Mme Nathalie Chabanne, co-rapporteure. Le nouveau règlement sur le marché intérieur de l’électricité propose de remplacer les centres régionaux de sécurité existants (comme CORESO) par des centres opérationnels régionaux (Regional Operation Centres – ROC). Fondés par les gestionnaires de réseau de transport sur une approche volontariste de la coopération régionale, les centres régionaux de sécurité fonctionnent de manière très satisfaisante. Il n’y a donc pas lieu de les remplacer. De plus, les ROC que la Commission européenne souhaiterait instaurer à leur place seraient placés sous le contrôle de l’ACER et des régulateurs nationaux et ouvriraient la voie au démantèlement des gestionnaires de transport nationaux, comme RTE, ce qui à nos yeux soulève de sérieuses questions d’indépendance énergétique.

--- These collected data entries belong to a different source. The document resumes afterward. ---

(* ===== verification/Lru.v ===== *)
(** * The block cache ([cache/lru.go])

    Shards of doubly linked lists between two sentinels, with a table from keys
    to nodes.  Nodes live on a heap and are updated in place through their
    pointers; following a nil pointer is a panic, [None]. *)
From S2P Require Import Prelude.

(** ** Nodes and pointers *)

Record node := mkLruNode { n_key : bytes; n_val : bytes; n_prev : option nat; n_next : option nat }.
Notation heap := (gmap nat node).

Definition getNext (h : heap) (a : nat) : option nat := h !! a ≫= n_next.
Definition getPrev (h : heap) (a : nat) : option nat := h !! a ≫= n_prev.
(** [a.next = x], [a.prev = x], [a.val = v] *)
Definition setNext (h : heap) (a : nat) (x : option nat) : option heap := n ← h !! a; Some (<[a := mkLruNode (n_key n) (n_val n) (n_prev n) x]> h).
Definition setPrev (h : heap) (a : nat) (x : option nat) : option heap := n ← h !! a; Some (<[a := mkLruNode (n_key n) (n_val n) x (n_next n)]> h).
Definition setVal (h : heap) (a : nat) (v : bytes) : option heap := n ← h !! a; Some (<[a := mkLruNode (n_key n) v (n_prev n) (n_next n)]> h).

(** [sh_heap] holds the nodes of a shard, [sh_fresh] is the next address. *)
Record shard := mkShard { sh_cap : Z; sh_tbl : gmap bytes nat; sh_head : nat; sh_tail : nat; sh_heap : heap; sh_fresh : nat }.

Definition pushFront (s : shard) (h : heap) (n : nat) : option heap :=
  h ← setPrev h n (Some (sh_head s));
  h ← setNext h n (getNext h (sh_head s));
  first ← getNext h (sh_head s);
  h ← setPrev h first (Some n);
  setNext h (sh_head s) (Some n).

Definition unlink (h : heap) (n : nat) : option heap :=
  p ← getPrev h n;
  h ← setNext h p (getNext h n);
  q ← getNext h n;
  setPrev h q (getPrev h n).

Definition promote (s : shard) (h : heap) (n : nat) : option heap := h ← unlink h n; pushFront s h n.

Definition with_heap (s : shard) (h : heap) : shard := mkShard (sh_cap s) (sh_tbl s) (sh_head s) (sh_tail s) h (sh_fresh s).

Definition evictOldest (s : shard) : option shard :=
  victim ← getPrev (sh_heap s) (sh_tail s);
  if bool_decide (victim = sh_head s) then Some s
  else
    h ← unlink (sh_heap s) victim;
    n ← h !! victim;
    Some (mkShard (sh_cap s) (delete (n_key n) (sh_tbl s)) (sh_head s) (sh_tail s) h (sh_fresh s)).

Definition shard_Get (s : shard) (key : bytes) : option (option bytes * shard) :=
  match sh_tbl s !! key with
  | None => Some (None, s)
  | Some n => h ← promote s (sh_heap s) n; x ← h !! n; Some (Some (n_val x), with_heap s h)
  end.

Definition shard_Put (s : shard) (key value : bytes) : option shard :=
  match sh_tbl s !! key with
  | Some n => h ← setVal (sh_heap s) n value; h ← promote s h n; Some (with_heap s h)
  | None =>
      s ← (if sh_cap s <=? Z.of_nat (size (sh_tbl s)) then evictOldest s else Some s);
      let n := sh_fresh s in
      h ← pushFront s (<[n := mkLruNode key value None None]> (sh_heap s)) n;
      Some (mkShard (sh_cap s) (<[key := n]> (sh_tbl s)) (sh_head s) (sh_tail s) h (n + 1))
  end.

(** ** The cache *)

Definition newShard (cap : Z) : shard :=
  mkShard cap ∅ 0 1 (<[0%nat := mkLruNode [] [] None (Some 1%nat)]> (<[1%nat := mkLruNode [] [] (Some 0%nat) None]> ∅)) 2.

Definition NewLRUCache (capacity : Z) : list shard :=
  let capacity := if capacity <=? 0 then 128 else capacity in
  let nShards := if capacity <? 16 then capacity else 16 in
  let nShards := if nShards <? 1 then 1 else nShards in
  let perShard := capacity / nShards in
  let perShard := if perShard <? 1 then 1 else perShard in
  let remainder := capacity mod nShards in
  (fun i => newShard (if Z.of_nat i <? remainder then perShard + 1 else perShard)) <$> seq 0 (Z.to_nat nShards).

Section cache.
(** [maphash] with the seed of the cache: some function of the key. *)
Context (hash : bytes -> Z).

Definition getShard (shards : list shard) (key : bytes) : nat := Z.to_nat (u64 (hash key) mod Z.of_nat (length shards)).

Definition LRUCache_Get (c : list shard) (key : bytes) : option (option bytes * list shard) :=
  let i := getShard c key in
  s ← c !! i; r ← shard_Get s key; Some (r.1, <[i := r.2]> c).
Definition LRUCache_Put (c : list shard) (key value : bytes) : option (list shard) :=
  let i := getShard c key in
  s ← c !! i; s ← shard_Put s key value; Some (<[i := s]> c).

Inductive lru_op := LGet (key : bytes) | LPut (key value : bytes).

(** The answers, one for each operation; a put answers nothing. *)
Fixpoint cacheRun (c : list shard) (ops : list lru_op) : option (list (option bytes) * list shard) :=
  match ops with
  | [] => Some ([], c)
  | LGet k :: ops => r ← LRUCache_Get c k; rest ← cacheRun r.2 ops; Some (r.1 :: rest.1, rest.2)
  | LPut k v :: ops => c ← LRUCache_Put c k v; rest ← cacheRun c ops; Some (None :: rest.1, rest.2)
  end.
End cache.

(** ** The list between the sentinels *)

Definition link (h : heap) (a b : nat) : Prop := getNext h a = Some b /\ getPrev h b = Some a.
Fixpoint links (h : heap) (F : list nat) : Prop :=
  match F with
  | a :: F => match F with b :: _ => link h a b | [] => True end /\ links h F
  | [] => True
  end.

Lemma links_app h A p B : links h (A ++ p :: B) <-> links h (A ++ [p]) /\ links h (p :: B).
Proof.
  induction A as [|a A IH]; [cbn; tauto|]. destruct A as [|a' A]; [cbn in *; tauto|]. cbn [app links] in *. tauto.
Qed.

Lemma links_frame h h' F : links h F -> (forall x, x ∈ F -> last F <> Some x -> getNext h' x = getNext h x) ->
  (forall x, x ∈ F -> head F <> Some x -> getPrev h' x = getPrev h x) -> NoDup F -> links h' F.
Proof.
  induction F as [|a F IH]; intros Hl Hn Hp Hnd; [done|]. apply NoDup_cons in Hnd as [Ha Hnd]. destruct Hl as [Hab Hl]. destruct F as [|b F]; [done|].
  split.
  - destruct Hab as [H1 H2]. split; [rewrite Hn; [done|set_solver|]|rewrite Hp; [done|set_solver|]].
    + rewrite last_cons. destruct (last (b :: F)) as [z|] eqn:Ez; [|by apply last_None in Ez]. intros [= ->]. apply last_Some_elem_of in Ez. done.
    + intros [= ->]. set_solver.
  - apply IH; [done| |intros x Hx Hh; apply Hp; [set_solver|intros [= ->]; set_solver]|done].
    intros x Hx Hh. apply Hn; [set_solver|]. rewrite last_cons. intros Ez. apply Hh. destruct (last (b :: F)) eqn:El; [done|by apply last_None in El].
Qed.

Definition cont (h : heap) (a : nat) : option (bytes * bytes) := (fun n => (n_key n, n_val n)) <$> h !! a.

(** What a write does to the pointers. *)
Lemma setNext_spec h a x : is_Some (h !! a) -> exists h', setNext h a x = Some h' /\
  (forall y, getNext h' y = if decide (y = a) then x else getNext h y) /\ (forall y, getPrev h' y = getPrev h y) /\
  (forall y, cont h' y = cont h y).
Proof.
  intros [n Hn]. unfold setNext. rewrite Hn. eexists. split; [done|]. unfold getNext, getPrev, cont.
  split; [|split]; intros y; (destruct (decide (y = a)) as [->|]; [rewrite lookup_insert_eq|rewrite lookup_insert_ne by done]); rewrite ?Hn; done.
Qed.

Lemma setPrev_spec h a x : is_Some (h !! a) -> exists h', setPrev h a x = Some h' /\
  (forall y, getPrev h' y = if decide (y = a) then x else getPrev h y) /\ (forall y, getNext h' y = getNext h y) /\
  (forall y, cont h' y = cont h y).
Proof.
  intros [n Hn]. unfold setPrev. rewrite Hn. eexists. split; [done|]. unfold getNext, getPrev, cont.
  split; [|split]; intros y; (destruct (decide (y = a)) as [->|]; [rewrite lookup_insert_eq|rewrite lookup_insert_ne by done]); rewrite ?Hn; done.
Qed.

Lemma next_dom h a b : getNext h a = Some b -> is_Some (h !! a).
Proof. unfold getNext. by destruct (h !! a). Qed.
Lemma prev_dom h a b : getPrev h a = Some b -> is_Some (h !! a).
Proof. unfold getPrev. by destruct (h !! a). Qed.
Lemma cont_dom h h' : (forall y, cont h' y = cont h y) -> forall y, is_Some (h !! y) -> is_Some (h' !! y).
Proof. intros H y [n Hn]. specialize (H y). unfold cont in H. rewrite Hn in H. by destruct (h' !! y). Qed.

Lemma unlink_spec h A p n q B : links h (A ++ p :: n :: q :: B) -> NoDup (A ++ p :: n :: q :: B) ->
  exists h', unlink h n = Some h' /\ links h' (A ++ p :: q :: B) /\ forall y, cont h' y = cont h y.
Proof.
  intros Hl Hnd. apply links_app in Hl as [HA Hl]. destruct Hl as [[Hpn Hnp] [[Hnq Hqn] HB]].
  assert (p <> n /\ q <> n /\ p <> q /\ (forall x, x ∈ A -> x <> p /\ x <> q /\ x <> n) /\ (forall x, x ∈ B -> x <> p /\ x <> q)) as (D1 & D2 & D3 & DA & DB).
  { apply NoDup_app in Hnd as (_ & Hd & Hnd). rewrite !NoDup_cons in Hnd. set_solver. }
  unfold unlink. rewrite Hnp. cbn [mbind option_bind].
  destruct (setNext_spec h p (getNext h n) (next_dom _ _ _ Hpn)) as (h1 & -> & N1 & P1 & C1). cbn [mbind option_bind].
  assert (getNext h1 n = Some q) as E1 by (rewrite N1, decide_False by done; done). rewrite E1. cbn [mbind option_bind].
  destruct (setPrev_spec h1 q (getPrev h1 n) (cont_dom _ _ C1 _ (prev_dom _ _ _ Hqn))) as (h2 & -> & P2 & N2 & C2).
  exists h2. split; [done|]. split; [|intros y; by rewrite C2].
  apply NoDup_app in Hnd as (HndA & Hd & Hnd). rewrite !NoDup_cons in Hnd. destruct Hnd as (_ & _ & Hq & HndB).
  apply links_app. split; [|split; [split|]].
  - apply (links_frame h); [done| | |].
    + intros x Hx Hla. rewrite N2, N1, decide_False; [done|]. intros ->. apply Hla. by rewrite last_snoc.
    + intros x Hx _. rewrite P2, P1, decide_False; [done|]. apply elem_of_app in Hx as [Hx|Hx]; [by apply DA|]. apply list_elem_of_singleton in Hx. congruence.
    + apply NoDup_app. split; [done|]. split; [|apply NoDup_singleton]. intros x Hx Hp. apply list_elem_of_singleton in Hp as ->. by destruct (DA p Hx) as [? _].
  - by rewrite N2, N1, decide_True.
  - by rewrite P2, decide_True, P1, Hnp.
  - apply (links_frame h); [done| | |by apply NoDup_cons].
    + intros x Hx _. rewrite N2, N1, decide_False; [done|]. apply elem_of_cons in Hx as [->|Hx]; [done|by apply DB].
    + intros x Hx Hh. rewrite P2, P1, decide_False; [done|]. intros ->. by apply Hh.
Qed.

Lemma pushFront_spec s h n b B : links h (sh_head s :: b :: B) -> NoDup (n :: sh_head s :: b :: B) -> is_Some (h !! n) ->
  exists h', pushFront s h n = Some h' /\ links h' (sh_head s :: n :: b :: B) /\ forall y, cont h' y = cont h y.
Proof.
  intros Hl Hnd Hn. set (hd := sh_head s) in *. destruct Hl as [[Hhb Hbh] HB]. rewrite !NoDup_cons in Hnd. destruct Hnd as (H1 & H2 & H3 & HndB).
  assert (n <> hd /\ n <> b /\ hd <> b /\ (forall x, x ∈ B -> x <> n /\ x <> hd /\ x <> b)) as (D1 & D2 & D3 & DB) by set_solver.
  unfold pushFront. fold hd. destruct (setPrev_spec h n (Some hd) Hn) as (h1 & -> & P1 & N1 & C1). cbn [mbind option_bind].
  destruct (setNext_spec h1 n (getNext h1 hd) (cont_dom _ _ C1 _ Hn)) as (h2 & -> & N2 & P2 & C2). cbn [mbind option_bind].
  assert (getNext h2 hd = Some b) as -> by (rewrite N2, decide_False, N1 by done; done). cbn [mbind option_bind].
  assert (forall y, is_Some (h !! y) -> is_Some (h2 !! y)) as Hd by (intros y Hy; apply (cont_dom h); [intros z; by rewrite C2|done]).
  destruct (setPrev_spec h2 b (Some n) (Hd _ (prev_dom _ _ _ Hbh))) as (h3 & -> & P3 & N3 & C3). cbn [mbind option_bind].
  destruct (setNext_spec h3 hd (Some n) (cont_dom _ _ C3 _ (Hd _ (next_dom _ _ _ Hhb)))) as (h4 & -> & N4 & P4 & C4).
  exists h4. split; [done|]. split; [|intros y; by rewrite C4, C3, C2].
  split; [split|split; [split|]].
  - by rewrite N4, decide_True.
  - by rewrite P4, P3, decide_False, P2, P1, decide_True by done.
  - rewrite N4, decide_False, N3, N2, decide_True, N1 by done. done.
  - by rewrite P4, P3, decide_True.
  - apply (links_frame h); [done| | |by apply NoDup_cons].
    + intros x Hx _. assert (x <> hd /\ x <> n) as [? ?] by (apply elem_of_cons in Hx as [->|Hx]; [done|split; by apply DB]).
      by rewrite N4, decide_False, N3, N2, decide_False, N1 by done.
    + intros x Hx Hh. assert (x <> b) by (intros ->; by apply Hh). assert (x <> n) by (apply elem_of_cons in Hx as [->|Hx]; [done|by apply DB]).
      by rewrite P4, P3, decide_False, P2, P1, decide_False by done.
Qed.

M. André Schneider, co-rapporteur. Le nouveau règlement instituant une Agence de l’Union européenne pour la coopération des régulateurs de l’énergie, sous couvert d’adapter la surveillance réglementaire aux marchés régionaux, propose une modification substantielle des pouvoirs de l’ACER. Actuellement, l’ACER est une agence de coopération qui remplit ses missions de manière très satisfaisante. Les modifications souhaitées par la Commission européenne la transformerait de fait en véritable régulateur européen centralisant les prises de décision sans pour autant exercer de responsabilité finale (notamment en cas de black out) et sans qu’il n’existe de garde-fous qui permettraient de maintenir un équilibre institutionnel entre l’ACER et les régulateurs nationaux. De plus, le remplacement prévu de la majorité qualifiée par une majorité simple diminuerait le poids des grands pays, comme la France, et permettrait qu’une décision soit adoptée quand bien même un ensemble de régulateurs représentant 80 % de la population européenne s’y opposerait, ce qui ne peut pas être considéré comme un mode de fonctionnement satisfaisant.

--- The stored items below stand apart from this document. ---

(** [formatDataForAI_throws_iff] at one row. *)
Lemma formatDataForAI_throws_iff_witness :
  (single_row <> [] /\ Forall is_row single_row) /\
  ((exists e, formatDataForAI (VArr single_row) (-1) = Throw e) <->
   (-1 = 0 \/ -1 <= - Z.of_nat (List.length single_row))%Z).
Proof.
  assert (H1 : single_row <> []) by discriminate.
  assert (H2 : Forall is_row single_row).
  { unfold single_row. repeat constructor. eexists; reflexivity. }
  split; [split; assumption|].
  exact (formatDataForAI_throws_iff single_row (-1) H1 H2).
Defined.

(** For data that is not an array, [createDataContextPrompt] never throws
    and [maxRows] plays no part: the whole value is embedded as indented
    JSON, whatever its size. *)
Theorem createDataContextPrompt_structured (data : value) (basePrompt : string) (maxRows : Z) :
  Array_isArray data = false ->
  createDataContextPrompt data basePrompt maxRows =
    Ok (prompt_around basePrompt (interpolate (JSON_stringify_indented data 2))).
Proof.
  intros H. unfold createDataContextPrompt. rewrite H. reflexivity.
Qed.

(** [createDataContextPrompt_structured] at an object holding an array,
    with [maxRows = 0]. *)
Lemma createDataContextPrompt_structured_witness :
  createDataContextPrompt (VObj [("rows", VArr sample_rows)]) "" 0 =
    Ok (prompt_around ""
          (interpolate (JSON_stringify_indented (VObj [("rows", VArr sample_rows)]) 2))).
Proof.
  apply (createDataContextPrompt_structured (VObj [("rows", VArr sample_rows)]) "" 0).
  reflexivity.
Defined.

Lemma createDataContextPrompt_rows_ok rows basePrompt maxRows :
  Forall is_row rows ->
  (1 <= maxRows)%Z ->
  exists dataContext,
    createDataContextPrompt (VArr rows) basePrompt maxRows =
      Ok (prompt_around basePrompt dataContext).
Proof.
  intros Hrows Hm. unfold createDataContextPrompt. cbn [Array_isArray].
  destruct rows as [|first rest].
  - exists "No data available.". reflexivity.
  - assert (Hne : first :: rest <> []) by discriminate.
    assert (Hnot : ~ (maxRows = 0 \/ maxRows <= - Z.of_nat (List.length (first :: rest)))%Z)
      by lia.
    rewrite <- (slice0_empty_iff _ maxRows Hne) in Hnot.
    destruct (slice0 (first :: rest) maxRows) as [|f r] eqn:Hs; [contradiction|].
    assert (Hin : In f (first :: rest)).
    { eapply slice0_head_In, Hs. }
    rewrite Forall_forall in Hrows.
    destruct (is_row_keys f (Hrows _ Hin)) as [headers Hk].
    destruct (formatDataForAI_lists_slice _ maxRows f r headers Hne Hs Hk)
      as (h & ls & _ & Hout & _).
    rewrite Hout. cbn [bind]. eexists. reflexivity.
Qed.

(** Whatever the text and the delimiter, the rows of [parseCSV] can be
    turned into a prompt with any [maxRows] of at least one: the call does
    not throw, and the prompt is the base prompt and the fixed sentences
    around a context. *)
Theorem createDataContextPrompt_of_parseCSV (text d basePrompt : string) (maxRows : Z) :
  (1 <= maxRows)%Z ->
  exists dataContext,
    createDataContextPrompt (VArr (parseCSV text d)) basePrompt maxRows =
      Ok (prompt_around basePrompt dataContext).
Proof.
  intros Hm. apply createDataContextPrompt_rows_ok; [|exact Hm].
  apply parseCSV_Forall_is_row.
Qed.

(** [createDataContextPrompt_of_parseCSV] at a text of two data lines and
    the default [maxRows]. *)
Lemma createDataContextPrompt_of_parseCSV_witness :
  exists dataContext,
    createDataContextPrompt (VArr (parseCSV sample_csv ",")) "" 50 =
      Ok (prompt_around "" dataContext).
Proof.
  apply (createDataContextPrompt_of_parseCSV sample_csv "," "" 50). lia.
Defined.

End FormatMore.

(* ===================================================================== *)
(** * Further properties of the remote loader *)
(* ===================================================================== *)

Module LoadMore.
Import JS DataLoader Vocabulary Terms.

Section Platform.

Variable fetch : string -> result Response.
Variable JSON_parse : string -> result value.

M. Jacques Myard. La question de la coordination de la circulation de l’électricité dans l’Union européenne est primordiale car la sécurité d’approvisionnement en dépend, mais elle doit être traitée de manière à permettre le maintien des compétences des États membres dans le domaine de l’énergie. Je dis donc oui à la coordination, oui à la sécurité d’approvisionnement, mais non à une « usine à gaz » pour le secteur de l’électricité !

M. Yves Daniel. La question de la diminution de la consommation d’électricité est aussi primordiale car, comme le rappelle souvent la Commission européenne, « l’énergie la moins chère et la plus sûre est celle que l’on ne consomme pas ». Comment cette nécessité est-elle prise en compte dans le quatrième paquet énergie ?

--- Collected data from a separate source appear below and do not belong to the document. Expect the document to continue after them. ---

Lemma nutrition_optimization_in_bounds (h : heap T) (pp pF dR dK : nat)
      (dp dF : list nat) (p F : list T) :
  h !! pp = Some (NDArray dp p) ->
  h !! pF = Some (NDArray (dR :: dK :: dF) F) ->
  (0 <= to_int dR)%Z ->
  trips (to_int dK) <= length p ->
  trips (to_int dR) = 0
  \/ (trips (to_int dR) * trips (to_int dK) <= length F
      /\ (Z.of_nat (trips (to_int dR) * trips (to_int dK)) <= INT_MAX + 1)%Z) ->
  nutrition_optimization uninit pp pF h
  = Some (fresh (dom h),
          <[fresh (dom h) :=
              NDArray [trips (to_int dR)]
                      (map (cosine_match p F (trips (to_int dK)))
                           (seq 0 (trips (to_int dR))))]> h).
Proof.
  exact (nutrition_optimization_in_in_bounds (seq 0) index_order h pp pF dR dK dp dF p F).
Qed.

Lemma biometric_processing_in_bounds (h : heap T) (pb dR dC : nat) (ds : list nat)
      (t : T) (B : list T) :
  h !! pb = Some (NDArray (dR :: dC :: ds) B) ->
  (0 <= to_int dR)%Z -> (0 <= to_int dC)%Z ->
  trips (to_int dR) * trips (to_int dC) <= length B ->
  (Z.of_nat (trips (to_int dR) * trips (to_int dC)) <= INT_MAX + 1)%Z ->
  biometric_processing uninit pb t h
  = Some (fresh (dom h),
          <[fresh (dom h) :=
              NDArray [trips (to_int dR); trips (to_int dC)]
                (map (fun idx => threshold_transform t (get B idx))
                     (seq 0 (trips (to_int dR) * trips (to_int dC))))]> h).
Proof.
  exact (biometric_processing_in_in_bounds (seq 0) index_order h pb dR dC ds t B).
Qed.

Lemma pattern_matching_in_bounds (h : heap T) (pq pD dR dL : nat)
      (dq dD : list nat) (q D : list T) :
  h !! pq = Some (NDArray dq q) ->
  h !! pD = Some (NDArray (dR :: dL :: dD) D) ->
  (0 <= to_int dR)%Z ->
  trips (to_int dR) = 0
  \/ (trips (to_int dL) <= length q
      /\ trips (to_int dR) * trips (to_int dL) <= length D
      /\ (Z.of_nat (trips (to_int dR) * trips (to_int dL)) <= INT_MAX + 1)%Z) ->
  pattern_matching uninit pq pD h
  = Some (fresh (dom h),
          <[fresh (dom h) :=
              NDArray [trips (to_int dR)]
                      (map (gaussian_match_int q D (to_int dL))
                           (seq 0 (trips (to_int dR))))]> h).
Proof.
  exact (pattern_matching_in_in_bounds (seq 0) index_order h pq pD dR dL dq dD q D).
Qed.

Mme Nathalie Chabanne, co-rapporteure. Nous partageons tous la conviction que le renforcement nécessaire de la coordination en matière de sécurité énergétique ne doit pas se faire au détriment de la liberté et des compétences des États membres.

La question de l’efficacité énergétique figure en tête des priorités du quatrième paquet énergie, notamment dans le secteur de l’électricité pour lequel des mesures favorisant l’effacement sont proposées.

M. André Schneider, co-rapporteur. Le quatrième paquet énergie vise également à améliorer la situation des consommateurs.

M. Jacques Myard. Il faut effectivement que les consommateurs tirent avantage des mesures contenues dans le quatrième paquet énergie mais il faut aussi veiller à ce que les acteurs du secteur puissent continuer à investir.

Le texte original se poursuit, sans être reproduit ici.